リスボンに憧れながら世界の片隅で砂を掴む

本、ポルトガル語学習、海外移住よもやま話。(※在住国はポルトガルではありません。)

スナフキンのように生きる事の孤独

DINKsとして生きる事にした

この件については書くか書かないか随分逡巡したのだが、自分自身の根幹を形作る要素の一つであるので、書いておく。

私は配偶者と二人暮らしのDINKsである。

日本で生活していた時には、まさか自分たち夫婦がこのような選択をするとは思わなかった。

移住した先のこの地で、私と配偶者は、この世の中に、人々に失望したのだ。

この腐敗した世の中に、新しい命を連れてくるなど、言語同断。

我々はこんな世の中に命を繋ぐ為に生まれてきたのではない。

鬼束ちひろの『月光』は名曲だ。)

 

ただ、この生き方でも何の葛藤も孤独も感じず自由に振る舞えるのは、一部先進国だけではないかと思う。統計を見て言うわけではないが、子供を持たない選択をした夫婦は日本でも少数派だと思われるし、保守的な思想を持つ人々が多くを占めるこの国では尚更である。
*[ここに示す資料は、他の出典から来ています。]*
(* ===== verification/Sim.v ===== *)
(** A concrete environment: every interface of [Env.v] instantiated by
    functions that compute, with the laws of the [...Spec] classes proved.
    The witnesses of the properties run the model in it. *)

From S2P Require Import Prelude Env.

(** ** multierr, option, retry, xsync.Map *)

Definition sim_multierr : MultiErr := λ a b,
  match a, b with
  | None, _ => b
  | _, None => a
  | Some x, Some y => Some (EWrap (error_text x +:+ "; " +:+ error_text y) [x; y])
  end.

Lemma sim_multierr_spec : @MultiErrSpec sim_multierr.
Proof.
  split.
  - done.
  - by intros [e|].
  - intros a b. eexists; split; [done|]. intros t. cbn. by rewrite orb_false_r.
Qed.

Definition sim_option_apply : OptApply := 
  λ T t opts, fold_left (λ x o, o x) opts t.

Lemma sim_option_apply_spec : @OptApplySpec sim_option_apply.
Proof. done. Qed.

(** Retries left and the next interval, doubled up to a maximum. *)
Record sim_retry : Type := SimRetry { sr_left : nat; sr_next : Z; sr_max : Z }.

#[export] Instance sim_retry_ops : Retry sim_retry := {
  retry_new init max n :=
    if (0 <? init)%Z && (init <=? max)%Z && (0 <? n)%Z
    then Some (SimRetry (Z.to_nat n) init max) else None;
  retry_next rs :=
    match sr_left rs with
    | O => (None, rs)
    | S k => (Some (sr_next rs), SimRetry k (Z.min (2 * sr_next rs) (sr_max rs)) (sr_max rs))
    end;
}.

#[export] Instance sim_retry_spec : RetrySpec sim_retry.
Proof.
  refine {| retry_budget := sr_left |}.
  - cbn. intros init max n rs Hn H. case_match; by simplify_eq/=.
  - intros [[|k] d m] d' rs'; cbn; intros H; simplify_eq/=; lia.
Defined.

Definition sim_map (V : Type) : Type := gmap string V.

#[export] Instance sim_sync_map : SyncMap sim_map := {
  sm_new V := (∅ : gmap string V);
  sm_load V k m := (m : gmap string V) !! k;
  sm_load_or_store V k v m :=
    match (m : gmap string V) !! k with
    | Some v' => ((v', true), m)
    | None => ((v, false), <[k := v]> (m : gmap string V))
    end;
  sm_load_and_delete V k m := ((m : gmap string V) !! k, delete k (m : gmap string V));
  sm_delete V k m := delete k (m : gmap string V);
  sm_range V m := map_to_list (m : gmap string V);
}.

#[export] Instance sim_sync_map_spec : SyncMapSpec sim_map.
Proof.
  refine {| sm_view V m := (m : gmap string V) |}; cbn; intros;
    repeat case_match; by simplify_eq/=.
Defined.

(** ** The environment state *)

Inductive netop : Type :=
  | NReadDeadline | NWriteDeadline | NCloseFrame | NClose
  | NWrite (b : bytes) | NFlush | NFlateReset | NFlateWrite (b : bytes) | NFlateClose.

Record Sim : Type := MkSim {
  sim_now : Z;
  sim_selects : list bool;
  sim_cancels : list bool;
  sim_flushes : list (option error);
  sim_frames : list (error + (bool * bytes));
  sim_log : list (nat * netop);
  sim_redis : gmap string rval;
  sim_redis_down : bool;
  sim_kafka : list (string * bytes * bytes);
  sim_kafka_err : option error;
}.

Definition sim0 : Sim := MkSim 1000000000 [] [] [] [] [] ∅ false [] None.

Definition sim_put (n : nat) (o : netop) (e : Sim) : Sim :=
  MkSim (sim_now e) (sim_selects e) (sim_cancels e) (sim_flushes e) (sim_frames e)
    (sim_log e ++ [(n, o)]) (sim_redis e) (sim_redis_down e) (sim_kafka e) (sim_kafka_err e).

Definition sim_set_redis (m : gmap string rval) (e : Sim) : Sim :=
  MkSim (sim_now e) (sim_selects e) (sim_cancels e) (sim_flushes e) (sim_frames e)
    (sim_log e) m (sim_redis_down e) (sim_kafka e) (sim_kafka_err e).

Definition sim_set_time (t : Z) (e : Sim) : Sim :=
  MkSim t (sim_selects e) (sim_cancels e) (sim_flushes e) (sim_frames e)
    (sim_log e) (sim_redis e) (sim_redis_down e) (sim_kafka e) (sim_kafka_err e).

Definition sim_set_script (sel can : list bool) (fl : list (option error))
    (fr : list (error + (bool * bytes))) (e : Sim) : Sim :=
  MkSim (sim_now e) sel can fl fr
    (sim_log e) (sim_redis e) (sim_redis_down e) (sim_kafka e) (sim_kafka_err e).

Definition sim_set_faults (re : bool) (ke : option error) (e : Sim) : Sim :=
  MkSim (sim_now e) (sim_selects e) (sim_cancels e) (sim_flushes e) (sim_frames e)
    (sim_log e) (sim_redis e) re (sim_kafka e) ke.

#[export] Instance sim_sched : Sched Sim := {
  time_now e := (sim_now e, e);
  sched_select e :=
    match sim_selects e with
    | [] => (true, e)
    | b :: l => (b, sim_set_script l (sim_cancels e) (sim_flushes e) (sim_frames e) e)
    end;
  sched_wait d e := sim_set_time (sim_now e + d) e;
  ratelimit_take r e := sim_set_time (sim_now e + Second / r) e;
  sched_cancelled _ e :=
    match sim_cancels e with
    | [] => (false, e)
    | b :: l => (b, sim_set_script (sim_selects e) l (sim_flushes e) (sim_frames e) e)
    end;
  map_order V l e := (l, e);
}.

#[export] Instance sim_sched_spec : SchedSpec Sim.
Proof. by intros V l e. Qed.

#[export] Instance sim_net : Net Sim := {
  net_set_read_deadline n _ e := sim_put n NReadDeadline e;
  net_set_write_deadline n _ e := sim_put n NWriteDeadline e;
  net_write_close_frame n e := sim_put n NCloseFrame e;
  net_close n e := (None, sim_put n NClose e);
  wsw_write n b e := (inr (Z.of_nat (String.length b)), sim_put n (NWrite b) e);
  wsw_flush n e :=
    match sim_flushes e with
    | [] => (None, sim_put n NFlush e)
    | r :: l => (r, sim_set_script (sim_selects e) (sim_cancels e) l (sim_frames e)
                      (sim_put n NFlush e))
    end;
  flw_reset n e := sim_put n NFlateReset e;
  flw_write n b e := (inr (Z.of_nat (String.length b)), sim_put n (NFlateWrite b) e);
  flw_close n e := (None, sim_put n NFlateClose e);
  wsr_next_frame _ e :=
    match sim_frames e with
    | [] => (inl (ESentinel IoEOF), e)
    | inl err :: l =>
        (inl err, sim_set_script (sim_selects e) (sim_cancels e) (sim_flushes e) l e)
    | inr (c, _) :: _ => (inr c, e)
    end;
  wsr_handle_control _ e :=
    (None, sim_set_script (sim_selects e) (sim_cancels e) (sim_flushes e)
             (tail (sim_frames e)) e);
  wsr_compressed _ e := (false, e);
  wsr_read_all _ e :=
    match sim_frames e with
    | inr (_, b) :: l =>
        (inr b, sim_set_script (sim_selects e) (sim_cancels e) (sim_flushes e) l e)
    | _ => (inl (ESentinel IoEOF), e)
    end;
  flr_reset _ e := e;
  flr_read_all _ e := (inl (ESentinel IoEOF), e);
}.

Definition sim_refused : error :=
  EForeign (Foreign "connection refused" (Some false) []).

Definition sim_reply {A : Type} (a : A) (e' e : Sim) : (error + A) * Sim :=
  if sim_redis_down e then (inl sim_refused, e) else (inr a, e').

Definition wrongtype : error := EForeign (Foreign "WRONGTYPE" None []).

#[export] Instance sim_redis_ops : Redis Sim := {
  redis_setnx k v _ e :=
    match sim_redis e !! k with
    | Some _ => sim_reply false e e
    | None => sim_reply true (sim_set_redis (<[k := RStr v]> (sim_redis e)) e) e
    end;
  redis_del k e := sim_reply 1%Z (sim_set_redis (delete k (sim_redis e)) e) e;
  redis_hset k f v e :=
    match sim_redis e !! k with
    | Some (RStr _) => (inl wrongtype, e)
    | o => sim_reply 1%Z (sim_set_redis (<[k := RHash (<[f := v]> (rhash o))]> (sim_redis e)) e) e
    end;
  redis_hget k f e :=
    match rhash (sim_redis e !! k) !! f with
    | Some v => sim_reply v e e
    | None => (inl (ESentinel RedisNil), e)
    end;
  redis_eval s e := let '(r, e') := s e in sim_reply r e' e;
  lua_exists k e := match sim_redis e !! k with Some _ => 1%Z | None => 0%Z end;
  lua_hset k fvs e :=
    sim_set_redis
      (<[k := RHash (list_to_map (reverse fvs) ∪ rhash (sim_redis e !! k))]> (sim_redis e)) e;
}.

#[export] Instance sim_redis_spec : RedisSpec Sim.
Proof.
  refine {| redis_view := sim_redis |}; cbn; unfold sim_reply; intros;
    repeat case_match; by simplify_eq/=.
Defined.

#[export] Instance sim_kafka_ops : Kafka Sim := {
  kafka_write d t k v e :=
    if (d <=? 0)%Z then (Some (ESentinel DeadlineExceeded), e) else
    match sim_kafka_err e with
    | Some err => (Some err, e)
    | None =>
        (None, MkSim (sim_now e) (sim_selects e) (sim_cancels e) (sim_flushes e) (sim_frames e)
                 (sim_log e) (sim_redis e) (sim_redis_down e)
                 (sim_kafka e ++ [(t, k, v)]) (sim_kafka_err e))
    end;
  kafka_reader_close e := (None, e);
}.

(** [time.Format] in the simulation: the nanoseconds in decimal. *)
Definition sim_format (t : Z) : string := pretty t.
ふと気づけば、我々は完全なるマイノリティになっていた。

 

スナフキンの方がまだ出現頻度が高い

さて、標題について。

新型コロナ以前から、滅多に帰省が出来ない状況であった(経済的理由による)。移住前には「一年に二度ぐらいは帰省できるだろう。」と思っていたが、完全に見通しが甘かった。実際には、一年に一度帰省出来ればマシな方である。つまり、日本の故郷に出現可能な頻度は、ムーニン谷へのスナフキンの出現頻度を下回っている。(正確にどの程度スナフキンムーミン谷に足を運んだかは数えていないが、子供の頃見たアニメーションでは、旅人のはずのスナフキンが常にムーミン谷にいたような気がする。)
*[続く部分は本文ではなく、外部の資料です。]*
(* ===== verification/Compression.v ===== *)
(** The compression configuration and the negotiated state
    ([internal/pkg/compression/config.go]). *)

From S2P Require Import Prelude.

(** [compression.Config] *)
Record Config : Type := MkConfig {
  Enabled : bool;
  ServerMaxWindowBits : Z;
  ServerNoContextTakeover : bool;
  ClientMaxWindowBits : Z;
  ClientNoContextTakeover : bool;
  Level : Z;
}.

(** [wsflate.Parameters], by the fields the code sets, and [wsflate.Extension]. *)
Record Parameters : Type := MkParameters {
  p_ServerMaxWindowBits : Z;
  p_ServerNoContextTakeover : bool;
  p_ClientMaxWindowBits : Z;
  p_ClientNoContextTakeover : bool;
}.

Record Extension : Type := MkExtension { e_Parameters : Parameters }.

(** [compression.State] *)
Record State : Type := MkState {
  st_Enabled : bool;
  st_Ext : option Extension;
  st_Params : option Parameters;
}.

Section Operations.

(** The conversion to [wsflate.WindowBits]. *)
Context (WindowBits : Z → Z).

Definition ToParamters (cfg : Config) : Parameters :=
  MkParameters (WindowBits (ServerMaxWindowBits cfg)) (ServerNoContextTakeover cfg)
    (WindowBits (ClientMaxWindowBits cfg)) (ClientNoContextTakeover cfg).

End Operations.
そうすると当然、我々夫婦の日本との繋がりはどんどん薄くなってゆく。日本の友人知人の記憶の中から、我々は消えてしまう。

まして、属性:DINKsである。「少子化とは一体何なのか?」と疑うぐらい、周りにいた友人たちは結婚して子供をどんどん産み、距離が大きくなってゆく。昔親しかった友人たちとも、連絡が取れなくなった。それは現在在住している場所でも、日本でも同じである。

 

このように少しずつかつての人間関係が薄れてゆき、「友人とは一体何なのか。」「先進国に移住すれば、このような思いはしなかったのではないか。」「移住した事自体が間違いだったのでは。」と散々思い悩み、苦悩と後悔と疎外感を乗り越えるには相当の時間とエネルギーを要した。
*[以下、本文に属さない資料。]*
(* ===== verification/ConnLoops.v ===== *)
(** The loops of a connection as written ([Conn.sendLoop], [Conn.receiveLoop],
    [Conn.Send], code over the heap and the environment) refine the step relation
    [Conn.Threads]: a run of the code is a sequence of its steps, so what holds of
    all interleavings holds of it.  For the loops the code runs over an observed network
    ([Traced.v]), so what the step relation calls written and read is what went out to,
    and came in from, the network. *)

From S2P Require Import Prelude Env Sim Session Xws Conn Traced.
Import Threads.

(** A connection of the heap and one of the step relation: the same queues and
    context.  (The step relation has no activity time, close error or readers.) *)
Record sim (c t : Conn) : Prop := SimConn {
  sim_send : sendChan c = sendChan t;
  sim_recv : receiveChan c = receiveChan t;
  sim_done : ctx_done c = ctx_done t;
}.

(** The same reader and writer. *)
Definition same_io (c c' : Conn) : Prop := reader c' = reader c ∧ writer c' = writer c.

#[export] Instance same_io_preorder : PreOrder same_io.
Proof. split; [done|]. intros c1 c2 c3 [] []. split; congruence. Qed.

(** Closing comes with cancelling. *)
Definition closed_ok (c : Conn) : Prop := closeOnce c = true → ctx_done c = true.

(** What the sending side leaves alone, and the receiving side. *)
Record same_recv (s s' : TS) : Prop := SameRecv {
  sr_rcv : t_rcv s' = t_rcv s;
  sr_read : t_read s' = t_read s;
  sr_dropped : t_dropped s' = t_dropped s;
  sr_got : t_got s' = t_got s;
}.
Record same_send (s s' : TS) : Prop := SameSend {
  ss_snd : t_snd s' = t_snd s;
  ss_sent : t_sent s' = t_sent s;
  ss_wire : t_wire s' = t_wire s;
  ss_lost : t_lost s' = t_lost s;
}.

#[export] Instance same_recv_preorder : PreOrder same_recv.
Proof. split; [by intros s|]. intros s1 s2 s3 [] []. split; congruence. Qed.
#[export] Instance same_send_preorder : PreOrder same_send.
Proof. split; [by intros s|]. intros s1 s2 s3 [] []. split; congruence. Qed.

Section Loops.
Context {E RS : Type}.
Context {ME : MultiErr} {OA : OptApply} `{Retry RS, Sched E, Net E, Redis E}.
Implicit Types (w : World E) (c t : Conn) (l : nat) (s : TS).

(** Code that changes connection [l] at most by noticing a cancellation. *)
Definition polls {A : Type} (l : nat) (m : go (World E) A) : Prop :=
  ∀ w c a w', heap w !! l = Some c → m w = Done a w' →
    heap w' !! l = Some c ∨ heap w' !! l = Some (set_ctx_done c).

Lemma polls_ret {A} l (a : A) : polls l (ret a).
Proof. intros w c a' w' Hl [= _ <-]. by left. Qed.
Lemma polls_block {A} l : polls l (@block (World E) A).
Proof. by intros w c a w' Hl. Qed.
Lemma polls_nofuel {A} l : polls l (@nofuel (World E) A).
Proof. by intros w c a w' Hl. Qed.
Lemma polls_bind {A B} l (m : go (World E) A) (k : A → go (World E) B) :
  polls l m → (∀ a, polls l (k a)) → polls l (bind m k).
Proof.
  intros Hm Hk w c b w' Hl (a & w1 & E1 & E2)%bind_done_inv.
  destruct (Hm w c a w1 Hl E1) as [Hl1|Hl1]; [by eapply Hk|].
  destruct (Hk a w1 _ b w' Hl1 E2) as [?|?]; by right.
Qed.
Lemma polls_env l {A} (m : go E A) : polls l (zoom m).
Proof. intros w c a w' Hl. unfold zoom. destruct (m (part_get w)); [|done..]. intros [= _ <-]. by left. Qed.
Lemma polls_need {A} l (o : option A) : polls l (need o).
Proof. destruct o; [apply polls_ret|by intros w c a w' _]. Qed.
Lemma polls_deref l l' : polls l (deref l').
Proof. apply polls_bind; [intros w c a w' Hl [= _ <-]; by left|apply polls_need]. Qed.
Lemma polls_ctx_poll l : polls l (ctx_poll l).
Proof.
  intros w c a w' Hl Hp. destruct (ctx_poll_done l w c Hl) as (b & w2 & Hp2 & Hl2 & _).
  rewrite Hp in Hp2. injection Hp2 as <- <-. destruct a; [by right|by left].
Qed.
(子供を持たなかった事自体が誤りだとは思わない。こんな国(※日本の事ではない)で子供を出産する方が、子供にとって残虐である。家庭が破綻する危険性も高い。)

 

釈迢空の歌に触れて考えた

今でも時々昏い想いに精神を締め上げられることがあるが、そんな折、読んでいた詩集の中で釈迢空の歌を目にし、脳髄に堆積したヘドロが浄化されたような気持ちになった。

 

なき人の

今日は、七日になりぬらむ。

遇う人も

あふ人も、

みな 旅びと

(『春のことぶれ』)

 

釈迢空折口信夫)が旅先にて、友人の訃報を知った時に詠んだ歌、とのことである。

釈迢空自身は「旅びと」について、文字通りの意味で詠んだのかもしれない。(日本文学については無学の為、正確な解釈はわからない。)

 

しかし、私は、

 

「人生は旅である。人々はこの世に生を受けてからずっと、終着点である《死》に向かって歩いている。その途中で誰も彼も出会う人は、すれ違う旅人に同じ。一夜を共にし楽しく酒を酌み交わそうとも、明朝には別れ、それぞれが目指す《死》に向かってまた旅立つのだ。」

 

と、勝手に解釈した。

いや、解釈というよりも、単にそう思っただけである。

 

スナフキンのように生きることは確かに孤独を伴う。

だが、文学や音楽という友がその心を慰めてくれるし、その揺るぎない永遠の友と語り続ける時間はたっぷりある。(そして、面白おかしい事を言って毎日笑わせてくれる配偶者もいる。)

 

それに、考えてみれば、誰もが旅人のようにこの世を生きている。

旅人には、常に別れの運命が待っている。それが後に来るか先に来るか、それだけの話なのだ。何も、思い悩むような事ではない。

 

(※尚、労働者としても不平等かつ不快な目に遭うのがほぼ確実なDINKsであるが、それについては別の機会があれば書いてみたい。)